Exercise directions –
All lines from the one with "Definition DEFAULT_ANODES : Z := 24." through the last line of the data below should be copied exactly; please add nothing.

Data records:

+-------+

Lemma dsygvx_c_stateless_order_independent_sample :
  exists h12 ev1 ev2 ev2' ev1',
    and_then (fun h => sample_invoke dsygvx_reports_ok (HeapPtr 0) h)
             (invoke_dsygvx_c dsygvx_reports_ok (HeapPtr 100) NULL NULL NULL
                NULL NULL NULL NULL NULL NULL (HeapPtr 101))
             two_problems_heap
    = Some (h12, [ev1; ev2])
    /\ and_then (invoke_dsygvx_c dsygvx_reports_ok (HeapPtr 100) NULL NULL NULL
                   NULL NULL NULL NULL NULL NULL (HeapPtr 101))
                (fun h => sample_invoke dsygvx_reports_ok (HeapPtr 0) h)
                two_problems_heap
       = Some (h12, [ev2'; ev1'])
    /\ h12 !! 45 = Some (Vint 0) /\ h12 !! 101 = Some (Vint 0).
Proof.
  destruct sample_cells_disjoint as (Hdisj & Hn1 & Hi1 & Hn2 & Hi2).
  pose proof (invoke_dsygvx_c_eq dsygvx_reports_ok 0
                (HeapPtr 1) (HeapPtr 5) (HeapPtr 9) (HeapPtr 10) (HeapPtr 11)
                (HeapPtr 13) (HeapPtr 17) (HeapPtr 33) (HeapPtr 43) (HeapPtr 45)
                two_problems_heap 2 two_problems_heap_n1) as HA.
  pose proof (invoke_dsygvx_c_eq dsygvx_reports_ok 100
                NULL NULL NULL NULL NULL NULL NULL NULL NULL (HeapPtr 101)
                two_problems_heap 3 two_problems_heap_n2) as HB.
  destruct (proj2 (dsygvx_c_stateless_order_independent dsygvx_reports_ok 0
                     (HeapPtr 1) (HeapPtr 5) (HeapPtr 9) (HeapPtr 10)
                     (HeapPtr 11) (HeapPtr 13) (HeapPtr 17) (HeapPtr 33)
                     (HeapPtr 43) (HeapPtr 45)
                     100 NULL NULL NULL NULL NULL NULL NULL NULL NULL
                     (HeapPtr 101))
              two_problems_heap _ _ _ _ {[0; 45]} {[100; 101]}
              HA HB Hdisj Hn1 Hn2)
    as (h12 & ev1 & ev2 & ev2' & ev1' & H12 & H21 & _ & _ & _ & _ & In1 & In2 & _).
  { apply (dsygvx_reports_ok_confined _ _ _ 45); [reflexivity | exact Hi1]. }
  { apply (dsygvx_reports_ok_confined _ _ _ 101); [reflexivity | exact Hi2]. }
  exists h12, ev1, ev2, ev2', ev1'.
  split; [exact H12|]. split; [exact H21|]. split.
  - rewrite (In1 45 Hi1). vm_compute. reflexivity.
  - rewrite (In2 101 Hi2). vm_compute. reflexivity.
Defined.

Lemma R_init_linproj_dot_C_only_sample :
  DotCall <> DotC
  /\ registered (R_init_linproj AddDLL) DotCall = []
  /\ R_dlsym linproj_exports (R_init_linproj AddDLL) DotCall "dsygvx_c" = None
  /\ R_dlsym linproj_exports (R_init_linproj AddDLL) DotC "dsygvx_c"
     = Some addr_dsygvx_c.
Proof.
  assert (Hcv : DotCall <> DotC) by discriminate.
  split; [exact Hcv|].
  destruct (R_init_linproj_dot_C_only AddDLL DotCall Hcv) as (Hsame & Hnone & Hc).
  split; [exact Hsame|]. split; [apply Hnone; reflexivity | apply Hc].
Defined.


(** * Further properties of the shim *)

(** X2.  The [lwork] handed to the routine is the mathematical product
    [8 n] exactly when [-2^28 <= n <= 2^28 - 1]; outside that range it is
    some other [int]. *)
Theorem dsygvx_c_lwork_exact_iff_n_within_2_pow_28
    (dsygvx : dsygvx_args -> mem -> mem) (an : Z)
    (a b il m w z work iwork ifail info : ptr) (h : gmap Z val) (vn : Z) :
  h !! an = Some (Vint vn) ->
  exists h' ev lw,
    invoke_dsygvx_c dsygvx (HeapPtr an) a b il m w z work iwork ifail info h
    = Some (h', [ev])
    /\ passed arg_lwork ev = Some (Vint lw)
    /\ (lw = 8 * vn <-> - 2 ^ 28 <= vn <= 2 ^ 28 - 1).
Proof.
  intros Hn. eexists _, _, _. split; [apply invoke_dsygvx_c_eq, Hn|].
  split.
  { unfold passed; simpl. apply (frame_at_call_lookups vn). }
  unfold CInt.int_mul. split.
  - intros Heq. pose proof (int_wrap_in_int (8 * vn)) as Hin.
    rewrite Heq in Hin. unfold CInt.in_int, CInt.INT_MIN, CInt.INT_MAX in Hin.
    lia.
  - intros Hr. apply int_wrap_id.
    unfold CInt.in_int, CInt.INT_MIN, CInt.INT_MAX. lia.
Qed.
(** * The viewer's coroutine registry, inventory listener and RLV chat hook

    A shallow embedding of
    - [indra/llcommon/llcoros.h]            (class [LLCoros]),
    - [indra/newview/llinventorylistener.cpp] ([InvResultSet::getSlice],
      [LLFilteredCollector]),
    - [indra/newview/rlvhandler.cpp]        ([RlvHandler::handleSimulatorChat]),
    together with the properties the specification states about them. *)

From Stdlib Require Import ZArith Lia Ascii.
From stdpp Require Import gmap strings list pretty.

Set Warnings "-register-all".

(** ** 32-bit signed integers ([int], [S32], [LLSD::Integer]) *)

Module Int32.
Local Open Scope Z_scope.

Definition INT_MIN : Z := - 2 ^ 31.
Definition INT_MAX : Z := 2 ^ 31 - 1.

Definition in_range (z : Z) : Prop := INT_MIN <= z <= INT_MAX.

(** Two's complement wrap-around of a mathematical integer. *)
Definition wrap (z : Z) : Z := (z + 2 ^ 31) mod 2 ^ 32 - 2 ^ 31.

Definition add (a b : Z) : Z := wrap (a + b).

Lemma wrap_in_range z : in_range (wrap z).
Proof.
  unfold in_range, wrap, INT_MIN, INT_MAX.
  pose proof (Z.mod_pos_bound (z + 2 ^ 31) (2 ^ 32) ltac:(lia)). lia.
Qed.

Lemma wrap_id z : in_range z -> wrap z = z.
Proof.
  unfold in_range, wrap, INT_MIN, INT_MAX. intros Hz.
  rewrite Z.mod_small by lia. lia.
Qed.

Lemma add_exact a b : in_range (a + b) -> add a b = a + b.
Proof. apply wrap_id. Qed.

(** Past [INT_MAX] the sum of two [int]s comes out negative. *)
Lemma add_overflow_neg a b :
  in_range a -> in_range b -> INT_MAX < a + b -> add a b < 0.
Proof.
  unfold in_range, add, wrap, INT_MIN, INT_MAX. intros Ha Hb Hab.
  replace (a + b + 2 ^ 31) with ((a + b - 2 ^ 31) + 1 * 2 ^ 32) by lia.
  rewrite Z.mod_add by lia. rewrite Z.mod_small by lia. lia.
Qed.
End Int32.

(** ** LLSD values *)

Module LLSD.
(** Modelled from the spec: [LLSD] is declared in [llcommon/llsd.h], outside
    the files covered here; the kinds of value that the listener tells
    apart are represented, with maps as association lists. *)
Inductive t : Type :=
| Undef
| Boolean (b : bool)
| Integer (i : Z)
| Str (s : string)
| Array (l : list t)
| Map (m : list (string * t)).

Definition emptyArray : list t := [].

Definition isInteger (v : t) : bool :=
  match v with Integer _ => true | _ => false end.

(** [data.has(key)] and [data[key]] on a map; a key that is absent, or
    any lookup in a value that is no map, reads as [Undef]. *)
Fixpoint assoc (key : string) (m : list (string * t)) : option t :=
  match m with
  | [] => None
  | (k, v) :: m' => if String.eqb k key then Some v else assoc key m'
  end.

Definition has (v : t) (key : string) : bool :=
  match v with
  | Map m => match assoc key m with Some _ => true | None => false end
  | _ => false
  end.

Definition get (v : t) (key : string) : t :=
  match v with
  | Map m => default Undef (assoc key m)
  | _ => Undef
  end.

(** [std::vector::resize]: truncate, or pad with undefined values. *)
Definition resize (l : list t) (n : nat) : list t :=
  take n l ++ replicate (n - length l) Undef.

(** Modelled from the spec: [result[i] = v] on an LLSD array.  Writing at
    or past the end first grows the array to [i + 1] entries, which is what
    getSlice counts on ("right away expand the result array to the size
    we'll need"). *)
Definition array_assign (l : list t) (i : nat) (v : t) : list t :=
  let l' := if (length l <=? i)%nat then resize l (S i) else l in
  <[i := v]> l'.

Lemma length_array_assign l i v :
  length (array_assign l i v) = (length l `max` S i)%nat.
Proof.
  unfold array_assign, resize. rewrite length_insert.
  destruct (Nat.leb_spec (length l) i).
  - rewrite length_app, length_take, length_replicate. lia.
  - lia.
Qed.

Lemma array_assign_in_bounds l i v :
  (i < length l)%nat -> array_assign l i v = <[i := v]> l.
Proof.
  intros Hi. unfold array_assign.
  destruct (Nat.leb_spec (length l) i); [lia | done].
Qed.
End LLSD.

(** ** llinventorylistener.cpp: result sets and their slices *)

Module InventoryListener.
Local Open Scope Z_scope.

Definition MAX_ITEM_LIMIT : Z := 100.

(** Modelled from the spec: [llclamp] lives in [llcommon/lldefs.h], which is
    outside the files covered here.  It forces [a] into [[minval, maxval]], testing
    the lower bound first. *)
Definition llclamp (a minval maxval : Z) : Z :=
  if a <? minval then minval
  else if a >? maxval then maxval
  else a.

(** The abstract base class [InvResultSet]: the two pure virtual methods
    and the debugging name. *)
Record InvResultSet : Type := {
  getLength : Z;
  getSingle : Z -> LLSD.t;
  mName : string
}.
(** * Session interaction engine of the learning portal

    A shallow embedding of the two stateful screens of the front end:

    - [QuizPage]: the quiz session (pages/QuizPage.tsx), a React component
      whose hooks are modelled as one record of state cells, whose event
      handlers are modelled as state transformers and whose rendering
      conditions decide which events can occur at all;
    - [LearningPage]: the chat session (pages/LearningPage.tsx), with the
      asynchronous [handleSendMessage] split at its single [await].

    An [async] handler is represented by two transformers: the part that runs
    synchronously on the click, which leaves a pending request behind, and the
    continuation that runs when the request settles.  Other events may occur
    in between, exactly as in the browser's event loop.

    JavaScript numbers that the code only uses as integers (ids, indices,
    millisecond timestamps, counts) are integers of [Z].  The percentage of
    the result view, the session store and the progress bar compute with the
    doubles of [Js.number], each operation rounding as IEEE 754 has it; the
    seconds of a submission and the width of the quiz's progress bar are
    kept as exact quotients of integers, in [Q].  A string is the bytes of
    its UTF-8 encoding. *)

From Stdlib Require Import ZArith QArith Qround Qabs Qpower Qreduction.
From Stdlib Require Import Lia Lqa Ascii String SpecFloat.
From stdpp Require Import gmap strings list pretty.
Lemma load_trace dataframes tables : ∀ c db,
  transaction c = Some db →
  wpx (for_each tables (λ table_name,
         df ← match dataframes table_name with
              | Some df => ret df
              | None => raise KeyError
              end;
         let rows := df in
         executemany table_name rows)) c
    (λ _ c', (∀ t, t ∈ tables → is_Some (dataframes t))
             ∧ committed c' = committed c
             ∧ transaction c'
               = Some (foldl run_statement db (statements_of dataframes tables))
             ∧ journal c' = journal c ++ statements_of dataframes tables)
    (λ e c', ∃ done,
       committed c' = committed c
       ∧ transaction c' = Some (foldl run_statement db done)
       ∧ journal c' = journal c ++ done
       ∧ ((∃ t row rest kind,
             statements_of dataframes tables = done ++ INSERT t row :: rest
             ∧ check_insert (foldl run_statement db done) t row = Some kind
             ∧ e = DatabaseError kind)
          ∨ (∃ before t after,
               tables = before ++ t :: after ∧ dataframes t = None
               ∧ done = statements_of dataframes before ∧ e = KeyError)
          ∨ (∃ t row rest,
               statements_of dataframes tables = done ++ INSERT t row :: rest
               ∧ binds row = false ∧ e = OverflowError))).
Proof.
  induction tables as [|t tables IH]; intros c db Hdb; simpl.
  { apply wpx_ret. split; [by intros ? ?%elem_of_nil|]. by rewrite app_nil_r. }
  apply wpx_bind, wpx_bind. destruct (dataframes t) as [rows|] eqn:Ht.
  2:{ apply wpx_raise. exists []. rewrite app_nil_r. split; [done|].
      split; [done|]. split; [done|]. right. left. by exists [], t, tables. }
  apply wpx_ret. unfold executemany. apply wpx_bind.
  eapply wpx_mono; [by apply inserts_trace| |]; simpl.
  - intros units c1 (Hc1 & Ht1 & Hj1). apply wpx_ret, wpx_bind.
    eapply wpx_mono; [by apply IH| |]; simpl.
    + intros units' c2 (Hall & Hc2 & Ht2 & Hj2). apply wpx_ret.
      rewrite statements_of_cons, Ht, foldl_app. cbn [from_option id].
      split.
      { intros t' [->|?]%elem_of_cons; [by rewrite Ht|by apply Hall]. }
      split; [congruence|]. split; [done|]. by rewrite Hj2, Hj1, <- app_assoc.
    + intros e c2 (done & Hc2 & Ht2 & Hj2 & Hwhere).
      exists ((INSERT t <$> rows) ++ done). rewrite foldl_app.
      split; [congruence|]. split; [done|].
      split; [by rewrite Hj2, Hj1, <- app_assoc|].
      destruct Hwhere as [(t' & row & rest & kind & Hsplit & Hcheck & ->)
                         |[(before & t' & after & -> & Hmissing & -> & ->)
                          |(t' & row & rest & Hsplit & Hbind & ->)]].
      * left. exists t', row, rest, kind.
        rewrite statements_of_cons, Ht, Hsplit. cbn [from_option id].
        by rewrite <- app_assoc.
      * right. left. exists (t :: before), t', after.
        by rewrite statements_of_cons, Ht.
      * right. right. exists t', row, rest.
        rewrite statements_of_cons, Ht, Hsplit. cbn [from_option id].
        by rewrite <- app_assoc.
  - intros e c1 (done & row & rest & -> & Hc1 & Ht1 & Hj1 & Hwhy).
    exists (INSERT t <$> done). split; [done|]. split; [done|]. split; [done|].
    assert (statements_of dataframes (t :: tables)
            = (INSERT t <$> done)
                ++ INSERT t row
                   :: ((INSERT t <$> rest) ++ statements_of dataframes tables))
      as Hsplit.
    { rewrite statements_of_cons, Ht. cbn [from_option id].
      by rewrite fmap_app, fmap_cons, <- app_assoc. }
    destruct Hwhy as [(kind & Hcheck & ->)|[Hbind ->]].
    + left. by exists t, row, ((INSERT t <$> rest) ++ statements_of dataframes tables), kind.
    + right. right.
      by exists t, row, ((INSERT t <$> rest) ++ statements_of dataframes tables).
Qed.

(** [insert_data] from a connection without open transaction, in one
    step. *)
Lemma insert_data_run dataframes c :
  transaction c = None →
  insert_data dataframes c
  = match for_each insert_statements (λ table_name,
            df ← match dataframes table_name with
                 | Some df => ret df
                 | None => raise KeyError
                 end;
            let rows := df in
            executemany table_name rows)
          (mkConnection (committed c) (Some (committed c)) (journal c ++ [BEGIN]))
    with
    | (Returns _, c1) => commit c1
    | (Raises e, c1) =>
        if is_database_error e
        then (Raises (RuntimeError "Insertion failed" e), (rollback c1).2)
        else (Raises e, c1)
    end.
Proof.
  intros Hnone. unfold insert_data, try_except.
  rewrite run_bind. unfold execute_begin at 1. rewrite Hnone. rewrite run_bind.
  match goal with
  | |- context [for_each ?ts ?body ?c1] => destruct (for_each ts body c1) as [[u|e] c2]
  end.
  - unfold commit. by destruct (transaction c2).
  - destruct (is_database_error e); [|done]. rewrite run_bind.
    unfold rollback. by destruct (transaction c2).
Qed.

Lemma insert_data_open dataframes c pending :
  transaction c = Some pending →
  insert_data dataframes c
  = (Raises (RuntimeError "Insertion failed" (DatabaseError OperationalError)),
     mkConnection (committed c) None (journal c ++ [ROLLBACK])).
Proof.
  intros Hopen. unfold insert_data, try_except.
  rewrite run_bind. unfold execute_begin at 1. rewrite Hopen.
  cbn [is_database_error]. rewrite run_bind. unfold rollback. by rewrite Hopen.
Qed.

Lemma load_dataframes_keys (dir dir' : DataDir) dataframes :
  load_dataframes dir = (Returns dataframes, dir') →
  ∀ t, is_Some (dataframes t).
Proof.
  unfold load_dataframes, mbind, Py_bind, bind, read_csv.
  destruct (dir !! "customers.csv"%string) as [[?|?]|]; [done| |done].
  destruct (dir !! "products.csv"%string) as [[?|?]|]; [done| |done].
  destruct (dir !! "orders.csv"%string) as [[?|?]|]; [done| |done].
  destruct (dir !! "order_items.csv"%string) as [[?|?]|]; [done| |done].
  destruct (dir !! "reviews.csv"%string) as [[?|?]|]; [done| |done].
  intros [= <- <-]. by intros [].
Qed.
(** * changelog.py: commit classification, version grouping and rendering

    A shallow embedding of [src/changelog.py] (GIT ChangeLog Creator 1.0.2).

    Python [str] values are modelled by [string]; a character is a code
    point below 256.  On that range [\d] is exactly ['0'..'9'], and
    [re.IGNORECASE] against the ASCII patterns of the script is exactly
    ASCII case folding (the extra matches Python gives to the letters i, k
    and s lie above U+00FF).

    A Python [dict] keeps its keys in insertion order and the renderer sorts
    the keys with a stable sort, so dictionaries are association lists with
    unique keys: assignment replaces in place or appends.  A subscript on a
    missing key raises [KeyError]; the grouping loop is therefore written in
    an error monad. *)

From Stdlib Require Import Bool Arith NArith Lia List Ascii String.
From Stdlib Require Import Sorting.Permutation Sorting.Sorted.
Import ListNotations.

Open Scope string_scope.
Open Scope list_scope.

Set Implicit Arguments.

(* ================================================================== *)
(** * Python string primitives *)
(* ================================================================== *)

Module PyStr.

Definition newline : ascii := "010"%char.
Definition nl : string := String newline "".

Definition is_digit (c : ascii) : bool :=
  let n := nat_of_ascii c in Nat.leb 48 n && Nat.leb n 57.

Definition is_upper (c : ascii) : bool :=
  let n := nat_of_ascii c in Nat.leb 65 n && Nat.leb n 90.
Definition safe_cast_to_string (dst : DestinationType)
    (property_name : string) (definition : json) : py_result string :=
  let column_name := normalize_column_name dst property_name true in
  has_type ← py_contains "type" definition;
  if has_type : bool then
    ty ← py_getitem "type" definition;
    if is_boolean ty then Ok ("boolean_to_string(" +:+ column_name +:+ ")")
    else if is_array ty then Ok ("array_to_string(" +:+ column_name +:+ ")")
    else Ok column_name
  else Ok column_name.

Definition safe_cast_to_strings (self : StreamProcessor)
    : py_result (list string) :=
  d ← py_items self.(properties);
  map_result
    (fun kv => safe_cast_to_string self.(integration_type) (fst kv) (snd kv))
    (data_fields d).

Definition list_fields (self : StreamProcessor) : py_result (list string) :=
  d ← py_items self.(properties);
  Ok (map (fun kv =>
             normalize_column_name self.(integration_type) (fst kv) false)
          (data_fields d)).

(** *** The four models

    Each [Template(...).render(...)] is written out as the text jinja
    produces: [{%- ... %}] removes the white space before the tag, an
    [if] on a string tests that it is not empty, and the last newline of
    a template is dropped. *)

Definition if_parent_hash_id (indent quote : string)
    (parent_hash_id : string) : string :=
  if truthy (JStr parent_hash_id)
  then nl +:+ indent +:+ quote +:+ parent_hash_id +:+ quote +:+ ","
  else "".
(** * DOCX inspector: the [compare] command of scripts/inspect-docx.py

    A shallow embedding of the comparison pipeline ([extract_paras],
    [find_commands], the comparison helpers and [cmd_compare]) together
    with the properties the design document states about it.

    Conventions.
    - Text is a [string] whose characters are the code points U+0000 to
      U+00FF (one [ascii] per code point).  The Python string methods the
      script calls ([strip], [startswith], [in], slicing, [join], [repr],
      [int]) are written out for that range.
    - An lxml element is a rose tree [Element]; tags and attribute names
      are in Clark notation, as the script builds them with [W_NS].
    - [issues] is a list of formatted messages in the script.  Here every
      message template is one constructor of [Issue] carrying the values
      the f-string interpolates, in the order the script appends them.
    - A Python exception ([ValueError] from [int] or from formatting an
      integer of too many digits, [IndexError] from a subscript,
      [TypeError] from [in]) is [None] in the option monad: the run ends
      there.  What a run has printed before it raises is not modelled; a
      [Report] holds what a run that raises nothing prints. *)

From Stdlib Require Import ZArith Ascii String List Lia.
From stdpp Require Import base tactics option list sorting strings.

Local Set Warnings "-register-all".

Local Open Scope string_scope.
Local Open Scope list_scope.
Local Open Scope nat_scope.

(** ** Python string operations *)

Module PyStr.

Definition code (c : ascii) : N := N_of_ascii c.

Definition between (lo hi : N) (c : ascii) : bool :=
  ((lo <=? code c)%N && (code c <=? hi)%N)%bool.
(** * Voltage-drop propagation of the APWRLINK / APWRHUB calculator

    A shallow embedding of the two Streamlit scripts of the repository:

    - [Main2] is [src/main2.py], the link-aware tool (one APWRLINK source
      per link, 48 V, one-way resistivity [R = rho * L / A]);
    - [Main] is [src/main.py], the earlier single-chain variant
      (round-trip form [R = 2 * L / (kappa * A)]);
    - [Binary64] re-evaluates the arithmetic core of [src/main2.py] in
      IEEE 754 binary64, the arithmetic of a Python [float].

    Conventions.  A Python [int] is a [Z].  A Python [float] is an exact
    rational [Q] in [Main2] and [Main]: statements there are statements
    about the formulas, free of binary rounding error.  The script
    computes in binary64, whose results differ from the exact ones by a
    relative 1e-16 or so, which is enough to move a displayed digit
    where the exact value is a decimal tie (328.125 mV is shown as
    328.13, not 328.12).  Where a statement relates numbers it is
    therefore made up to a [margin], so that it holds of both
    arithmetics, and [Binary64] gives the outcome of the floating-point
    evaluation on the inputs where the two part.
    A [dict] iterated in insertion order is an association list.  Widgets
    ([st.number_input], [st.multiselect], ...) are read-only inputs,
    gathered in a record; presentation (markdown, drawing with
    matplotlib, writing the PDF) is left out, the data handed to it is
    kept: [Chart] holds the threshold line of a link's chart and [Pdf]
    what [create_pdf_download_link] computes before it draws. *)

From Stdlib Require Import ZArith QArith Qround Qabs Lqa Lia List String Ascii Bool.
From Stdlib Require Import DecimalString DecimalNat Floats Sorting.Sorted FinFun.
Import ListNotations.

Set Warnings "-inexact-float".

(** ** Python prelude *)

Module Py.

(** What running a piece of the script ends in: it runs to its end, the
    page is halted by [st.stop()] after an [st.error], or an exception
    is raised: one of Python's, or the [StreamlitAPIException] a widget
    raises when it is created with a default outside its bounds. *)
Inductive exn : Type := ValueError | IndexError | StreamlitAPIException.

Inductive outcome (A : Type) : Type :=
| Done (a : A)
| Stopped (shown : string)
| Raised (e : exn).

Arguments Done {A} a.
Arguments Stopped {A} shown.
Arguments Raised {A} e.

Definition bind {A B : Type} (c : outcome A) (k : A -> outcome B) : outcome B :=
  match c with
  | Done a => k a
  | Stopped m => Stopped m
  | Raised e => Raised e
  end.

Fixpoint mapM {A B : Type} (f : A -> outcome B) (l : list A) : outcome (list B) :=
  match l with
  | [] => Done []
  | a :: l' =>
      bind (f a) (fun b => bind (mapM f l') (fun bs => Done (b :: bs)))
  end.

(** [range(n)] *)
Definition range (n : nat) : list nat := seq 0 n.

(** [sum(xs)] over ints: left to right from 0. *)
Definition sum (xs : list Z) : Z := fold_left Z.add xs 0%Z.

(** [math.ceil(a / b)] for ints [a], [b]. *)
Definition ceil_div (a b : Z) : Z := Qceiling (inject_Z a / inject_Z b).

(** [str(n)] for a natural number. *)
Definition str (n : nat) : string := NilEmpty.string_of_uint (Nat.to_uint n).

(** [x < y] on floats. *)
Definition ltb (x y : Q) : bool := negb (Qle_bool y x).

(** [min(xs)] and [max(xs)]: the first smallest (largest) element;
    [ValueError] on an empty list. *)
Definition min (xs : list Q) : outcome Q :=
  match xs with
  | [] => Raised ValueError
  | x :: xs' => Done (fold_left (fun m y => if ltb y m then y else m) xs' x)
  end.

Definition max (xs : list Q) : outcome Q :=
  match xs with
  | [] => Raised ValueError
  | x :: xs' => Done (fold_left (fun m y => if ltb m y then y else m) xs' x)
  end.

(** [xs.index(x)]: position of the first occurrence, [ValueError] if none. *)
Fixpoint index (xs : list string) (x : string) : outcome nat :=
  match xs with
  | [] => Raised ValueError
  | y :: xs' => if String.eqb y x then Done O else bind (index xs' x) (fun i => Done (S i))
  end.

(** [sorted(xs)] on indices. *)
Fixpoint insert_sorted (x : nat) (xs : list nat) : list nat :=
  match xs with
  | [] => [x]
  | y :: xs' => if Nat.leb x y then x :: xs else y :: insert_sorted x xs'
  end.

Definition sorted (xs : list nat) : list nat := fold_right insert_sorted [] xs.

(** Rounding of a rational to the nearest integer, ties to the even one. *)
Definition round_half_even (q : Q) : Z :=
  let f := Qfloor q in
  match Qcompare (q - inject_Z f) (1 # 2) with
  | Lt => f
  | Gt => (f + 1)%Z
  | Eq => if Z.even f then f else (f + 1)%Z
  end.

(** [round(x, ndigits)] for [ndigits >= 0]: the decimal with [ndigits]
    places nearest to [x], ties to even.  Python rounds the binary value
    of its [float], which at a decimal tie of the exact value lies on one
    side of it: there [Binary64.round] tells the digit the script shows. *)
Definition round (x : Q) (ndigits : nat) : Q :=
  inject_Z (round_half_even (x * inject_Z (10 ^ Z.of_nat ndigits)))
  / inject_Z (10 ^ Z.of_nat ndigits).

End Py.

Notation "x <- c ;; k" := (Py.bind c (fun x => k))
  (at level 61, c at next level, right associativity).

(** ** [src/main2.py] *)

Module Main2.
Import Py.

Open Scope Q_scope.

(** Technical constants (lines 20-28). *)
Definition COPPER_RESISTIVITY : Q := 0.0175.
Definition ANODES_PER_HUB : Z := 8.
Definition DEFAULT_ANODES : Z := 24.
Definition DEFAULT_CURRENT_PER_ANODE : Z := 625.
Definition DEFAULT_CABLE_AREA : Q := 4.0.
Definition DEFAULT_DISTANCE : Q := 10.0.
Definition LINK_VOLTAGE : Q := 48.0.
Definition DEFAULT_MIN_VOLTAGE : Q := 36.0.
Definition DEFAULT_MAX_LINK_CURRENT : Q := 10.0.

(** The widgets the script reads.  [distance i], [manual_config i] and
    [curr i a] are the widgets keyed [dist_i], [manual_i] and [curr_i_a];
    [link_input_length l] is the widget keyed [input_len_l]. *)
Record widgets : Type := {
  total_anodes : Z;
  current_per_anode : Z;
  cable_area : Q;
  reference_voltage : Q;
  min_voltage : Q;
  max_link_current : Q;
  selected_link_starts : list string;
  distance_input : nat -> Q;
  manual_config : nat -> bool;
  curr : nat -> nat -> Z;
  link_input_length : string -> Q
}.

(** An entry of [hub_data] (lines 514-519). *)
Record hub : Type := {
  hub_name : string;
  link_id : string;
  distance : Q;
  current_mA : Z
}.

(** A [result_row] (lines 568-579), one field per key of the dict. *)
Record result_row : Type := {
  APWRLINK : string;
  From : string;
  To : string;
  Distance_m : Q;
  Resistance_ohm : Q;
  Current_A : Q;
  dVoltage_mV : Q;
  Cumulative_dVoltage_mV : Q;
  Remaining_Voltage_V : Q;
  dVoltage_percent : Q
}.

+-------+

Task output –
Definition DEFAULT_ANODES : Z := 24.
Definition DEFAULT_CURRENT_PER_ANODE : Z := 625.
Definition DEFAULT_CABLE_AREA : Q := 4.0.
Definition DEFAULT_DISTANCE : Q := 10.0.
Definition LINK_VOLTAGE : Q := 48.0.
Definition DEFAULT_MIN_VOLTAGE : Q := 36.0.
Definition DEFAULT_MAX_LINK_CURRENT : Q := 10.0.

(** The widgets the script reads.  [distance i], [manual_config i] and
    [curr i a] are the widgets keyed [dist_i], [manual_i] and [curr_i_a];
    [link_input_length l] is the widget keyed [input_len_l]. *)
Record widgets : Type := {
  total_anodes : Z;
  current_per_anode : Z;
  cable_area : Q;
  reference_voltage : Q;
  min_voltage : Q;
  max_link_current : Q;
  selected_link_starts : list string;
  distance_input : nat -> Q;
  manual_config : nat -> bool;
  curr : nat -> nat -> Z;
  link_input_length : string -> Q
}.

(** An entry of [hub_data] (lines 514-519). *)
Record hub : Type := {
  hub_name : string;
  link_id : string;
  distance : Q;
  current_mA : Z
}.

(** A [result_row] (lines 568-579), one field per key of the dict. *)
Record result_row : Type := {
  APWRLINK : string;
  From : string;
  To : string;
  Distance_m : Q;
  Resistance_ohm : Q;
  Current_A : Q;
  dVoltage_mV : Q;
  Cumulative_dVoltage_mV : Q;
  Remaining_Voltage_V : Q;
  dVoltage_percent : Q
}.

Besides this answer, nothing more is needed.